(** Lines 219-236. *)
Definition texture_vertices (x y w h : Z) (r g b a : GLfloat) : list GLfloat :=
  [ Float32.of_int x; Float32.of_int y;
      r; g; b; a; Float32.zero; Float32.zero;
    Float32.of_int (Int32.int_add x w); Float32.of_int y;
      r; g; b; a; Float32.one; Float32.zero;
    Float32.of_int (Int32.int_add x w); Float32.of_int (Int32.int_add y h);
      r; g; b; a; Float32.one; Float32.one;
    Float32.of_int x; Float32.of_int (Int32.int_add y h);
      r; g; b; a; Float32.zero; Float32.one ].

Definition gl3_draw_texture (x y w h : Z) (r g b a : GLfloat) (texture_id : GLuint)
  : GL unit :=
  let vertices := texture_vertices x y w h r g b a in
  (gl <- get_globals ;;
   glUseProgram (texShaderProgram gl) ;;
   glBindTexture GL_TEXTURE_2D texture_id ;;
   glBufferData GL_ARRAY_BUFFER (sizeof_floats vertices) (FloatData vertices)
     GL_STATIC_DRAW ;;
   glBufferData GL_ELEMENT_ARRAY_BUFFER (sizeof_uints elements) (UIntData elements)
     GL_STATIC_DRAW ;;
   glDrawElements GL_TRIANGLES 6 GL_UNSIGNED_INT 0)%gl.

(** Lines 242-248. *)
Definition gl3_draw_image (img : Image) : GL unit :=
  gl3_draw_texture (img_x img) (img_y img) (img_w img) (img_h img)
    Float32.one Float32.one Float32.one Float32.one
    (img_texture_id img).

(** Lines 254-260. *)
Definition gl3_draw_text (txt : Text) : GL unit :=
  gl3_draw_texture (txt_x txt) (txt_y txt) (txt_w txt) (txt_h txt)
    (color_r (txt_color txt)) (color_g (txt_color txt))
    (color_b (txt_color txt)) (color_a (txt_color txt))
    (txt_texture_id txt).

End Gl3.

(** ** Vocabulary of the properties *)

(** The program handles [gl3_init] obtains: the results of the next two
    [glCreateProgram] calls in state [s]. *)
Definition first_program (drv : Driver) (s : gl_state) : GLuint :=
  Int32.to_GLuint (drv_create_program drv (n_programs (context s))).

Definition second_program (drv : Driver) (s : gl_state) : GLuint :=
  Int32.to_GLuint (drv_create_program drv (S (n_programs (context s)))).

(** The object names [gl3_init] obtains for its vertex array and its two
    buffers. *)
Definition init_vao (drv : Driver) (s : gl_state) : GLuint :=
  Int32.to_GLuint (drv_gen_vertex_array drv (n_vertex_arrays (context s))).

Definition init_vbo (drv : Driver) (s : gl_state) : GLuint :=
  Int32.to_GLuint (drv_gen_buffer drv (n_buffers (context s))).

Definition init_ebo (drv : Driver) (s : gl_state) : GLuint :=
  Int32.to_GLuint (drv_gen_buffer drv (S (n_buffers (context s)))).

(** What [glGetProgramiv] reports as the link status of [program], and what
    [glGetUniformLocation] reports for its [u_mvpMatrix]. *)
Definition link_status (drv : Driver) (program : GLuint) : GLint :=
  Int32.to_GLint (drv_link_status drv program).

Definition mvp_location (drv : Driver) (program : GLuint) : GLint :=
  Int32.to_GLint (drv_uniform_location drv program "u_mvpMatrix").

(** The handle [S2D_GL_LoadShader] hands back for a source. *)
Definition loaded_shader (drv : Driver) (type : GLenum) (source : string) : GLuint :=
  match drv_compile_shader drv type source with
  | Some sh => Int32.to_GLuint sh
  | None => 0
  end.

(** The current projection matrix. *)
Definition orthoMatrix (s : gl_state) : vec GLfloat 16 :=
  S2D_GL_orthoMatrix (globals s).

(** Sign of a float that is not a NaN. *)
Definition has_sign (negative : bool) (x : GLfloat) : bool :=
  match x with
  | S754_zero sg | S754_infinity sg | S754_finite sg _ _ => Bool.eqb sg negative
  | S754_nan => false
  end.

(** The interleaved vertex of the data model: the 8-float stride that the
    [glVertexAttribPointer] calls of [gl3_init] declare, [position] at float
    offset 0, [color] at 2 and [texcoord] at 6. *)
Record Vertex : Type := {
  position : GLfloat * GLfloat;
  color : GLfloat * GLfloat * GLfloat * GLfloat;
  texcoord : GLfloat * GLfloat
}.

(** The vertices a buffer of floats holds, read 8 floats at a time; floats
    left over at the end make no vertex. *)
Fixpoint parse_vertices (buf : list GLfloat) : list Vertex :=
  match buf with
  | x :: y :: r :: g :: b :: a :: u :: v :: rest =>
      {| position := (x, y); color := (r, g, b, a); texcoord := (u, v) |}
      :: parse_vertices rest
  | _ => []
  end.

(** The program of the last [glUseProgram] among a list of calls. *)
Definition last_used_program (l : list gl_call) : option GLuint :=
  foldl (fun acc e =>
           match e with
           | Call_glUseProgram p => Some p
           | _ => acc
           end) None l.

(** Whether a call releases an object. *)
Definition is_release (e : gl_call) : bool :=
  match e with
  | Call_glDeleteShader _ => true
  | _ => false
  end.

(** A driver with its GLSL compiler replaced. *)
Definition with_compiler (compile : GLenum -> string -> option Z) (drv : Driver)
  : Driver := {|
  drv_gen_vertex_array := drv_gen_vertex_array drv;
  drv_gen_buffer := drv_gen_buffer drv;
  drv_compile_shader := compile;
  drv_create_program := drv_create_program drv;
  drv_link_status := drv_link_status drv;
  drv_uniform_location := drv_uniform_location drv;
  drv_attrib_location := drv_attrib_location drv
|}.

(** The calls of one [gl3_set_view], given the globals before it and the
    matrix [m'] it uploads. *)
Definition set_view_calls (drv : Driver) (g : module_globals) (ww wh : Z)
  (m' : vec GLfloat 16) : list gl_call :=
  [ Call_glViewport 0 0 ww wh;
    Call_glUseProgram (shaderProgram g);
    Call_glGetUniformLocation (shaderProgram g) "u_mvpMatrix"
      (mvp_location drv (shaderProgram g));
    Call_glUniformMatrix4fv (mvp_location drv (shaderProgram g)) 1 GL_FALSE m';
    Call_glUseProgram (texShaderProgram g);
    Call_glGetUniformLocation (texShaderProgram g) "u_mvpMatrix"
      (mvp_location drv (texShaderProgram g));
    Call_glUniformMatrix4fv (mvp_location drv (texShaderProgram g)) 1 GL_FALSE m' ].

(** The calls of one [gl3_draw_texture]. *)
Definition draw_texture_calls (g : module_globals) (vertices : list GLfloat)
  (texture_id : GLuint) : list gl_call :=
  [ Call_glUseProgram (texShaderProgram g);
    Call_glBindTexture GL_TEXTURE_2D texture_id;
    Call_glBufferData GL_ARRAY_BUFFER 128 (FloatData vertices) GL_STATIC_DRAW;
    Call_glBufferData GL_ELEMENT_ARRAY_BUFFER 24 (UIntData [0; 1; 2; 2; 3; 0])
      GL_STATIC_DRAW;
    Call_glDrawElements GL_TRIANGLES 6 GL_UNSIGNED_INT 0 ].

(** The context after a list of calls. *)
Definition run_calls (l : list gl_call) (c : gl_context) : gl_context :=
  foldl (fun c e => gl_step e c) c l.

(** State [s] once the calls [l] have been issued and the globals have become
    [g]. *)
Definition after (g : module_globals) (l : list gl_call) (s : gl_state) : gl_state :=
  State g (run_calls l (context s)) (calls s ++ l).

(** The calls of one [gl3_check_linked]. *)
Definition check_linked_calls (drv : Driver) (program : GLuint) : list gl_call :=
  Call_glGetProgramiv program GL_LINK_STATUS (link_status drv program) ::
  (if link_status drv program =? 0
   then [Call_S2D_Log "GL3 shader was not linked" S2D_ERROR]
   else []).

(** The calls of [gl3_init], by stage.  [init_setup_calls]: lines 62-121, up
    to the creation of the flat program. *)
Definition init_setup_calls (drv : Driver) (s : gl_state) : list gl_call :=
  [ Call_glEnable GL_BLEND;
    Call_glBlendFunc GL_SRC_ALPHA GL_ONE_MINUS_SRC_ALPHA;
    Call_glGenVertexArrays 1 (init_vao drv s);
    Call_glBindVertexArray (init_vao drv s);
    Call_glGenBuffers 1 (init_vbo drv s);
    Call_glBindBuffer GL_ARRAY_BUFFER (init_vbo drv s);
    Call_glGenBuffers 1 (init_ebo drv s);
    Call_glBindBuffer GL_ELEMENT_ARRAY_BUFFER (init_ebo drv s);
    Call_S2D_GL_LoadShader GL_VERTEX_SHADER vertexSource "GL3 Vertex"
      (loaded_shader drv GL_VERTEX_SHADER vertexSource);
    Call_S2D_GL_LoadShader GL_FRAGMENT_SHADER fragmentSource "GL3 Fragment"
      (loaded_shader drv GL_FRAGMENT_SHADER fragmentSource);
    Call_S2D_GL_LoadShader GL_FRAGMENT_SHADER texFragmentSource
      "GL3 Texture Fragment"
      (loaded_shader drv GL_FRAGMENT_SHADER texFragmentSource);
    Call_glCreateProgram (first_program drv s) ].

(** Lines 131-141 and 161-168: attach, bind the fragment output, link and
    check. *)
Definition link_calls (drv : Driver) (program vertexShader fragShader : GLuint)
  : list gl_call :=
  [ Call_glAttachShader program vertexShader;
    Call_glAttachShader program fragShader;
    Call_glBindFragDataLocation program 0 "outColor";
    Call_glLinkProgram program ] ++
  check_linked_calls drv program.

(** One attribute of the 8-float vertex: lines 144-146 and the like. *)
Definition attrib_calls (drv : Driver) (program : GLuint) (name : string)
  (size offset : Z) : list gl_call :=
  let loc := Int32.to_GLint (drv_attrib_location drv program name) in
  [ Call_glGetAttribLocation program name loc;
    Call_glVertexAttribPointer (Int32.to_GLuint loc) size GL_FLOAT GL_FALSE 32 offset;
    Call_glEnableVertexAttribArray (Int32.to_GLuint loc) ].

(** Lines 131-150: the flat program, once created. *)
Definition flat_program_calls (drv : Driver) (s : gl_state) : list gl_call :=
  let p := first_program drv s in
  link_calls drv p (loaded_shader drv GL_VERTEX_SHADER vertexSource)
    (loaded_shader drv GL_FRAGMENT_SHADER fragmentSource) ++
  attrib_calls drv p "position" 2 0 ++
  attrib_calls drv p "color" 4 8.

(** Lines 161-181: the textured program, once created. *)
Definition textured_program_calls (drv : Driver) (s : gl_state) : list gl_call :=
  let p := second_program drv s in
  link_calls drv p (loaded_shader drv GL_VERTEX_SHADER vertexSource)
    (loaded_shader drv GL_FRAGMENT_SHADER texFragmentSource) ++
  attrib_calls drv p "position" 2 0 ++
  attrib_calls drv p "color" 4 8 ++
  attrib_calls drv p "texcoord" 2 24.

(** Lines 187-189. *)
Definition cleanup_calls (drv : Driver) : list gl_call :=
  [ Call_glDeleteShader (loaded_shader drv GL_VERTEX_SHADER vertexSource);
    Call_glDeleteShader (loaded_shader drv GL_FRAGMENT_SHADER fragmentSource);
    Call_glDeleteShader (loaded_shader drv GL_FRAGMENT_SHADER texFragmentSource) ].

(** The matrix [gl3_set_view] leaves for a viewport of [vw] by [vh]. *)
Definition scaled (vw vh : Z) (m : vec GLfloat 16) : vec GLfloat 16 :=
  vinsert 5%fin (Float32.div (Float32.neg Float32.two) (Float32.of_int vh))
    (vinsert 0%fin (Float32.div Float32.two (Float32.of_int vw)) m).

=====

- **ASSIGNMENT**
Count the lines in the records above that contain the word "Some", and reply with only that number.

- **TASK OUTPUT**
2